The house of Leleu
Classic french style for a modern world 1920 - 1973
Architects and decorators, furniture and textile creators, Leleu family’s name is synonymous with luxury, high quality French creation, noble materials. Modestly beginning in 1882, the family saga becomes famous and establishes the company in a prestigious hotel, 65 Franklin Roosevelt Street in Paris. Leleu was a star firm in the French decoration environment under the guidance of Jules Leleu from the 20s to 1948, then supervised by André Leleu, assisted by his children and all his family, from 1948 to the 70s. The Leleu style is born with the Art-Déco and evolves during the years until 1973. Jules Leleu, such as his sons André and Jean and his daughter Paule, was first a creator.
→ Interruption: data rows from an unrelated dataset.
(* ===== verification/Prelude.v ===== *)
(** * A verification of the Minnow TCP/IP stack

    The program is a user-space TCP/IP stack with its applications: byte
    streams, reassembly, the two halves of a TCP connection, IPv4, ARP,
    Ethernet and a router, over file descriptors, sockets and two event loops;
    and a demo server with its own protocol, worker pool and clients.  Paths
    are relative to the repository as it stands under src/ (its own
    directories are src/src, src/util, src/apps and src/demo).

    ** How the code is represented

    - Integers keep their width: a [uint16_t], [uint32_t] or [uint64_t] is a [Z]
      with its wrap-around written out ([u16], [u32], [u64] below); a [bytes] is
      a list of [Byte.byte].
    - A call that may throw returns [result]: [Throw] is a C++ exception,
      [Undefined] what the language leaves undefined (the front of an empty
      container, an unchecked index), [OutOfFuel] a loop of the model that has
      used up its fuel.  Theorems show where the last two cannot happen, and
      examples and [epoll_server_use_after_free] where undefined behaviour can;
      fuel is computed from the input inside the definition wherever a loop that
      is not structural ends by itself, and is an argument where the loop waits
      for the outside.
    - Objects are records with the names of the code's fields, operations are
      functions on them; the code's callbacks and observers are the outputs an
      operation returns, in order, or codes that the program interprets.
    - Code that runs against the operating system is in the [eff] monad of
      Effects.v, state passing with exceptions that keep the state; what a
      system call answers is an argument of type [syscall].
    - Threads are program points of a step relation (WorkerPool.v, Server.v); the network
      is a bag of everything ever sent (Connection.v).

    ** The files and the code

    Prelude (this file): outcomes, integers, bytes, lists, tactics.
    Interfaces: [StreamWriter], the class of streams a Reassembler may own.

    Transport:
    - WrappingIntegers: src/src/wrapping_integers.hh and .cc.
    - ByteStream: src/src/byte_stream.hh, .cc and _helpers.cc.  [AbstractStream]
      is the specification; [byte_stream_refinement] and [byte_stream_fifo] say
      what a stream promises, and an instance of [StreamWriter] passes it on.
    - Reassembler: src/src/reassembler.hh and .cc, over any [StreamWriter].
    - Timer: src/src/timer.hh.  TCPMessages: the messages and tcp_config.hh of
      src/util.
    - TCPReceiver, TCPSender: the two halves, src/src/tcp_receiver.* and
      tcp_sender.*; TCPPeer: src/util/tcp_peer.hh, their composition.
    - Connection: a sender, a receiver and a network that loses, repeats, delays
      and reorders.  [connection_safety] and [connection_complete] are the main
      theorems of the transport half.

    Formats:
    - Ref, Parser: src/util/ref.hh, parser.hh, parser.cc; Wire: the helpers of
      src/util/helpers.hh and [WireFormat], the class of types that go over the
      wire with the law a format promises however its bytes are cut into
      buffers.  Checksum: src/util/checksum.hh.
    - Ethernet, IPv4, TCPSegment, ARPMessage, Address: the files of those names
      in src/util, each with its parse, its serialize and their round trip.
    - TCPOverIP: src/util/fd_adapter.hh and tcp_over_ip.*, between messages and
      datagrams.

    Network layer:
    - ARPTable, ARPMessageQueue, NetworkInterface, Router: src/src/arp_table.*,
      arp_message_queue.*, network_interface.*, router.*.  [interface_conserves]
      and [router_route] are the main theorems, by induction on executions.

    Operating system and concurrency:
    - ObjectPool: src/util/object_pool.hh.  WorkerPool: src/demo/bounded_queue.hh
      and worker_pool.hh, every interleaving of their threads.
    - Protocol: src/demo/protocol.hh, server_handler.hh, server.cpp (the blocking
      server's loop over a connection).
    - Effects: the monad, and the part of src/util/exception.hh that the other
      files use.  FileDescriptor:
      src/util/file_descriptor.*.
    - EventRules: what src/util/eventloop.* and epoll_eventloop.* have in common,
      namely rules, handles and the service of the rules without a descriptor.
      EventLoop: the loop on poll(2).
    - EpollEventLoop: src/util/epoll_eventloop.*, with the map of descriptor
      states next to the interest list of the kernel;
      [registration_exact] says that they agree whenever the loop waits, if the
      callbacks keep what it relies on.  A number used again by one callback
      breaks it ([reused_number]).
    - Socket: src/util/socket.*, the calls on a socket and their checks.
    - Adapter: src/util/tun.*, tuntap_adapter.* and lossy_fd_adapter.hh behind
      the class [TCPDatagramAdapter]; [tun_roundtrip] puts TCP, IPv4, the
      descriptor and the device together.
    - EpollInvariant: an invariant kept by callbacks under the interest of their
      rule is kept by the loop.
    - WireSize: what is parsed has its fields in range and is no longer than
      what it was parsed from.  PeerStreams: a peer with its two streams, and
      the laws that carry a claim about the inbound one.
    - MinnowSocket: src/util/tcp_minnow_socket.hh and _impl.hh, a peer, an
      adapter and a pipe to the owner on the epoll loop; [minnow_socket_delivers]
      holds at every turn and wherever the thread stops.  The system answers each
      call as a function of its time.
    - SocketLoop: that socket and its loop.  [minnow_socket_streams] says what
      its streams carry and when they are ended, [minnow_registration] that the
      kernel watches what its rules want, at every turn of a connection.
    - EventInvariant: the same for the poll loop, which asks for the interests
      before it calls a rule; when it says Exit, no rule was interested.
    - Pipe: byte streams behind descriptors, as seen by a program that copies
      them.
    - StreamCopy: src/apps/bidirectional_stream_copy.cc, two byte streams and four
      rules on the poll loop; [stream_copy_streams] holds however the copying
      ends, [stream_copy_complete] says that all of it arrives when no hangup is
      reported.
    - SocketOwner: the thread of a connection leaves the owner's end of the pair
      alone.  SocketCopy: such a socket and the copying over it in one process,
      and how the bytes of both meet in the pair of local sockets.
    - EpollServer: src/demo/epoll_server.cpp, connections as objects that the
      rules of the epoll loop refer to; [epoll_server_replies] holds in every
      run, [epoll_server_capacity] and [epoll_server_use_after_free] say how it
      ends.  Several reads of one callback are bounded by a parameter.
    - Client: src/demo/client.cpp; [client_conversation] puts it in front of the
      server's answers, a read for each byte being enough fuel.
    - Server: main of src/demo/server.cpp with the listener, the pool and its
      workers as a step relation; [server_serves] says where every connection
      is and when the program stands still, [flood_jams] that it can.
    - Endtoend: src/apps/endtoend.cc, an adapter with a network interface of its
      own and a thread with a router between it and the Internet;
      [endtoend_delivers] takes a TCP message through both ends, over IPv4,
      Ethernet, the interfaces and the routers.
    - EndtoendSocket: that adapter behind [WireAdapter], so that what is proved of
      TCPMinnowSocket holds of the application's socket
      ([endtoend_socket_streams]).
    - Webget: src/apps/webget.cc, a request and the response to the end;
      [webget_prints] says that all of it is printed.
    - Text: src/util/helpers.cc and the to_string of addresses, headers, segments
      and ARP messages; [pretty_print_bounds], [summary_describes].
    - IPTest: src/apps/iptest.cc, whose packet a receiver rejects.
    - CLibrary: strncmp, strtol and strtof, with binary32 floats, as far as
      command lines use them.  CommandLine: the arguments of
      src/apps/tcp_ipv4.cc; [command_line] says what every line means.
    - TcpNative: src/apps/tcp_native.cc, a socket of the kernel, accepted or
      connected, with the copy over it; [native_copies].
    - TcpIPv4: main of src/apps/tcp_ipv4.cc, from the command line to the end of
      its threads; [tcp_ipv4_streams] and [tcp_ipv4_status].  EndtoendMain: main
      of src/apps/endtoend.cc with its three threads; [endtoend_streams].  Both
      end in a run of the whole program.
    - Errors: src/util/exception.hh in full, debug.hh and debug.cc.

    A packet that is read may end in buffers without bytes, as readv(2) leaves
    them: the theorems on parsing ask for [packed] buffers, where only the last
    ones may be empty.
    ** What the groups of theorems show

    Refinement: the byte stream, the ARP cache.  Functional behaviour on every
    branch: the calls of sender, receiver, peer, interface, router, descriptors.
    Equivalence: the order in which pieces reach the Reassembler does not matter.
    Safety and liveness of compositions: connections, ARP resolution, the
    server's replies, the worker pool.  Round trips: every wire format.
    Termination: pushing, routing, waiting for events, shutting a pool down.
    Errors: the outcomes of writes, the busy-wait checks of the loops, the use of
    a connection that is gone.  Bounds: what a copy holds and has in order, the
    clients of a server.

    ** Fuel

    Loops whose recursion is not structural carry fuel.  Where the bound is
    known from the input it is inside the definition (the segments of a stream,
    the pending map of the Reassembler, the send window, the buffers of a
    parser, the carries of a checksum), and the theorems show it is never used
    up.  The loop of TCPMinnowSocket runs as long as its connection, so its turns
    are an argument and its theorems hold for any number of them.
    [wait_next_event] takes its fuel as an argument, because callbacks may
    add rules while it runs: the theorem of totality says how much is enough
    (more than the rules there are), the others hold for any fuel.

    ** What is assumed

    System calls, getaddrinfo(3) and the random choices are parameters.  Their
    hypotheses are the documented ones: poll(2) fills in one [revents] per
    entry, read(2) stores at most what was asked for, a hash map is iterated in
    some order.  Each theorem with such a hypothesis has a witness that
    instantiates it.  Memory allocation does not fail.

    ** Not modelled
    The destructor of TCPMinnowSocket sets a flag, which is a parameter of the
    model, and joins.  What the programs print to the terminal is left out, and
    ip_raw.cc does nothing.  The threads of an application meet only in what
    the kernel answers them, so each is run by itself, with what it is answered
    as a parameter, and the theorems on whole programs assume of the local
    sockets between them that what is read at one end is the beginning of what
    was written at the other.  What an interface
    of the end-to-end application transmits during one call is written to its
    socket when the call is over; this differs only in what is left behind by a
    write that throws, which ends the thread.

    The texts of exceptions are shortened to what was attempted; Errors.v relates
    them to the whole. *)

From stdpp Require Export base tactics list list_numbers gmap strings sorting.
From Stdlib Require Export ZArith Lia.
From Stdlib Require Export Strings.Byte.

#[export] Set Warnings "-clear-no-such-hyp".
Open Scope Z_scope.

(** * Outcomes *)

(** What a C++ call can end in besides returning: an exception that leaves the
    call, undefined behaviour of the language (reading [front()] of an empty
    container, an out-of-range [operator[]]), or a loop of the model that used
    up its fuel.  The theorems show where the last two can happen and
  where they cannot. *)
Inductive exn : Type :=
  | Throw (what : string)
  | Undefined (what : string)
  | OutOfFuel.

Inductive result (A : Type) : Type :=
  | Ok (a : A)
  | Err (e : exn).
Arguments Ok {A} a.
Arguments Err {A} e.

#[export] Instance result_ret : MRet result := fun A a => Ok a.
#[export] Instance result_bind : MBind result :=
  fun A B f m => match m with Ok a => f a | Err e => Err e end.
#[export] Instance result_fmap : FMap result :=
  fun A B f m => match m with Ok a => Ok (f a) | Err e => Err e end.

Lemma bind_Ok_l {A B} (a : A) (f : A → result B) : (Ok a ≫= f) = f a.
Proof. done. Qed.
Lemma bind_Ok {A B} (m : result A) (f : A → result B) b :
  (m ≫= f) = Ok b → ∃ a, m = Ok a ∧ f a = Ok b.
Proof. destruct m; simpl; naive_solver. Qed.

(** * Machine integers *)

(** [uN x] is the value the N-bit unsigned conversion of [x] has. *)
Definition u8 (x : Z) : Z := x `mod` 2 ^ 8.
Definition u16 (x : Z) : Z := x `mod` 2 ^ 16.
Definition u32 (x : Z) : Z := x `mod` 2 ^ 32.
Definition u64 (x : Z) : Z := x `mod` 2 ^ 64.

Definition UINT16_MAX : Z := 2 ^ 16 - 1.
Definition UINT32_MAX : Z := 2 ^ 32 - 1.

Definition is_u8 (x : Z) : Prop := 0 ≤ x < 2 ^ 8.
Definition is_u16 (x : Z) : Prop := 0 ≤ x < 2 ^ 16.
Definition is_u32 (x : Z) : Prop := 0 ≤ x < 2 ^ 32.
Definition is_u64 (x : Z) : Prop := 0 ≤ x < 2 ^ 64.

(** Decides linear goals over machine integers, unfolding the conversions into
    quotient and remainder equations. *)
Ltac word_unfold :=
  unfold u8, u16, u32, u64, is_u8, is_u16, is_u32, is_u64, UINT16_MAX, UINT32_MAX in *;
  change (2 ^ 8) with 256 in *; change (2 ^ 16) with 65536 in *;
  change (2 ^ 31) with 2147483648 in *; change (2 ^ 32) with 4294967296 in *;
  change (2 ^ 64) with 18446744073709551616 in *.
Ltac word := word_unfold; Z.div_mod_to_equations; lia.
(** * Steps 2 and 3 together *)

Lemma merge_store_ok lo hi fi data m :
  pend_ok lo hi m → -1 ≤ lo → hi < 2 ^ 64 →
  (data ≠ [] → lo < fi ∧ fi + zlen data ≤ hi) →
  ∃ fi1 d1 m1, (if bool_decide (data ≠ []) then merge_prev fi data m
                else Ok (fi, data, m)) = Ok (fi1, d1, m1) ∧
  ∃ m', (if bool_decide (d1 ≠ []) then store fi1 d1 m1 else Ok m1) = Ok m' ∧
    pend_ok lo hi m' ∧
    (∀ i, cov m' i ↔ fi ≤ i < fi + zlen data ∨ cov m i) ∧
    (∀ st, data = slice st fi (zlen data) → consistent st m → consistent st m').
Proof.
  intros Hm Hlo Hhi Hd. case_bool_decide as Hne; cycle 1.
  { subst data. exists fi, [], m. split; [done|]. exists m.
    split_and!; [done..| |done]. intros i. zlen_saturate. intuition lia. }
  destruct (Hd Hne) as [Hlf Hfh].
  assert (0 < zlen data) by (destruct data; [done|zlen]).
  destruct (merge_prev_ok lo hi fi data m) as (fi1&d1&m1&->&Hmg); [done|lia..|].
  exists fi1, d1, m1. split; [done|].
  destruct Hmg as [(->&->&Hc)|(l&r&->&Hd1&Hl&Hle&Hend&Hr&Hcov&Hcons)].
  { exists m. split_and!; [done..| |done]. intros i. split; [by right|]. intros [?|?]; auto. }
  rewrite bool_decide_true by (intros ->; zlen).
  destruct (store_ok lo hi fi1 d1 l r) as (m'&->&Hm'&Hcov'&Hcons'); try (done || lia).
  { eapply pend_ok_weaken; [|done]. lia. }
  exists m'. split_and!; [done..| |].
  - intros i. by rewrite Hcov', Hcov.
  - intros st Hs Hsm. destruct (Hcons st Hs Hsm). by apply Hcons'.
Qed.

(** * The whole of [insert] *)

Section insert.
Context {S : Type} `{StreamWriterSpec S}.
Implicit Types (r : Reassembler S) (k : sink).

Definition next_index (k : sink) : Z := zlen (sink_written k).
Definition window_end (k : sink) : Z := zlen (sink_written k) + sink_room k.

(** The invariant: the pending substrings lie strictly between the first
    unassembled index and the end of the window. *)
Definition reasm_ok (r : Reassembler S) (k : sink) : Prop :=
  sw_models (output_ r) k ∧ pend_ok (next_index k) (window_end k) (pending_ r) ∧
  window_end k < 2 ^ 64.

Definition sink_advance (new : bytes) (closed : bool) (k : sink) : sink :=
  mkSink (sink_written k ++ new) (sink_room k - zlen new) (sink_error k) closed.

Lemma sink_push_fits d k :
  zlen d ≤ sink_room k → sink_push d k = sink_advance d (sink_closed k) k.
Proof. intros. unfold sink_push, sink_advance. by rewrite ztake_ge. Qed.

Lemma sink_advance_nil k : sink_advance [] (sink_closed k) k = k.
Proof.
  unfold sink_advance. rewrite app_nil_r, zlen_nil, Z.sub_0_r. by destruct k.
Qed.

Lemma flush_stop k w m :
  sw_models w k → window_end k < 2 ^ 64 → pend_ok (next_index k) (window_end k) m →
  flush m w = (m, w).
Proof.
  intros Hw Hb Hm. destruct m as [|[x d] m]; [done|]. simpl in *.
  pose proof (sw_room_range _ _ Hw). unfold next_index, window_end in *.
  rewrite (sw_bytes_pushed_law _ _ Hw), u64_small by (unfold is_u64; zlen).
  by rewrite bool_decide_false by lia.
Qed.

Lemma flush_ok k w m :
  sw_models w k → window_end k < 2 ^ 64 → pend_ok (next_index k - 1) (window_end k) m →
  ∃ m' w' new, flush m w = (m', w') ∧
    sw_models w' (sink_advance new (sink_closed k) k) ∧
    pend_ok (next_index k + zlen new) (window_end k) m' ∧
    next_index k + zlen new ≤ window_end k ∧
    (∀ i, cov m i ↔ next_index k ≤ i < next_index k + zlen new ∨ cov m' i) ∧
    (∀ st, consistent st m → new = slice st (next_index k) (zlen new) ∧ consistent st m').
Proof.
  intros Hw Hb Hm. pose proof (sw_room_range _ _ Hw) as Hr.
  destruct m as [|[x d] rest].
  { exists [], w, []. split; [done|]. rewrite sink_advance_nil.
    split_and!; [done|done|unfold next_index, window_end; zlen| |].
    - intros i. zlen_saturate. intuition lia.
    - intros st Hs. split; [|exact Hs]. by rewrite slice_nil. }
  simpl in Hm. destruct Hm as (Hx&Hd&Hxe&Hrest).
  destruct (decide (x = next_index k)) as [->|Hne]; cycle 1.
  { exists ((x, d) :: rest), w, []. rewrite sink_advance_nil, zlen_nil.
    rewrite flush_stop with (k := k); [|done|done|simpl; split_and!; done || lia].
    split_and!; [done|done|simpl; split_and!; done || lia|lia| |].
    - intros i. intuition lia.
    - intros st ?. split; [|done]. by rewrite slice_nil. }
  assert (zlen d ≤ sink_room k) as Hfit by (unfold next_index, window_end in *; lia).
  pose proof (sw_push_law d _ _ Hw) as Hw'. rewrite sink_push_fits in Hw' by done.
  exists rest, (sw_push d w), d. simpl.
  rewrite (sw_bytes_pushed_law _ _ Hw).
  rewrite u64_small by (unfold is_u64, next_index, window_end in *; zlen).
  rewrite bool_decide_true by done.
  rewrite flush_stop with (k := sink_advance d (sink_closed k) k); [|done|..].
  - split_and!; [done|done|done|done| |].
    + intros i. by rewrite cov_cons.
    + intros st [Hs Hs']%consistent_cons. done.
  - unfold window_end in *. simpl. zlen.
  - unfold next_index, window_end in *. simpl. rewrite zlen_app.
    replace (zlen (sink_written k) + zlen d + (sink_room k - zlen d))
      with (zlen (sink_written k) + sink_room k) by lia. done.
Qed.
(** What one [insert] does, in terms of the bytes known: [new] is handed to
    the stream, and the indices delivered or stored afterwards are exactly
    those stored before and those of the substring inside the window. *)
Record insert_spec (fi : Z) (data : bytes) (last : bool) r k r' (new : bytes) k' : Prop := {
  ins_ok : reasm_ok r' k';
  ins_end : end_index_ r' = if last then u64 (fi + zlen data) else end_index_ r;
  ins_eof : eof_seen_ r' = last || eof_seen_ r;
  ins_sink : k' = sink_advance new
    (sink_closed k || eof_seen_ r' && bool_decide (next_index k + zlen new = end_index_ r')) k;
  ins_cov i : next_index k ≤ i < next_index k + zlen new ∨ cov (pending_ r') i ↔
    cov (pending_ r) i ∨ fi ≤ i < fi + zlen data ∧ next_index k ≤ i < window_end k;
  ins_consistent st : data = slice st fi (zlen data) → consistent st (pending_ r) →
    new = slice st (next_index k) (zlen new) ∧ consistent st (pending_ r');
}.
Countless pieces of furniture and decor elements are born from his skilled and inventive drawings. These talented creators also were technicians who knoew perfectly woods and used precious materials very well: ivory, mother-of-pearl, scale, shagreen, lacquer or marble. Jules Leleu was a painter and sculptor as well and his son André a sculptor. The company deployed its activity in every field: interior design, furniture, woodwork, fabrics, carpets, lights, in collaboration with many artists: da Silva Bruhns’ carpets, Gernez’s and Kaskoff’s tapestry sketches, Hilaire’s, Lurçat’s and Picart-le-Doux’s mural tapestries, Brayer’s, Chapelain-Midy’s, Despierres’, Souverbie’s, Terechkovitch’s and Vertès’ paintings on furniture, Bobot’s, Dunand’s and Hamanaka’s lacquers, Brandt’s and Subes’ decorative ironwork, Dejean’s and Revol’s sculptures. The General Transatlantic Company, the Shipping Delivery Service and the United Loaders Company ask Leleu to decorate many liners: Marseillaise, Île-de-France, Antilles, Cambodge, Liberté, Félix Roussel, Maréchal Joffre and France. Leleu arranges a lot of French and foreign embassies, Elysée’s dining room, President of the Republic’s train, heads of state’s residences such as the President Habib Bourguiba’s in Tunisia and the President Felix Houphouët-Boigny’s in Yamoussoukro.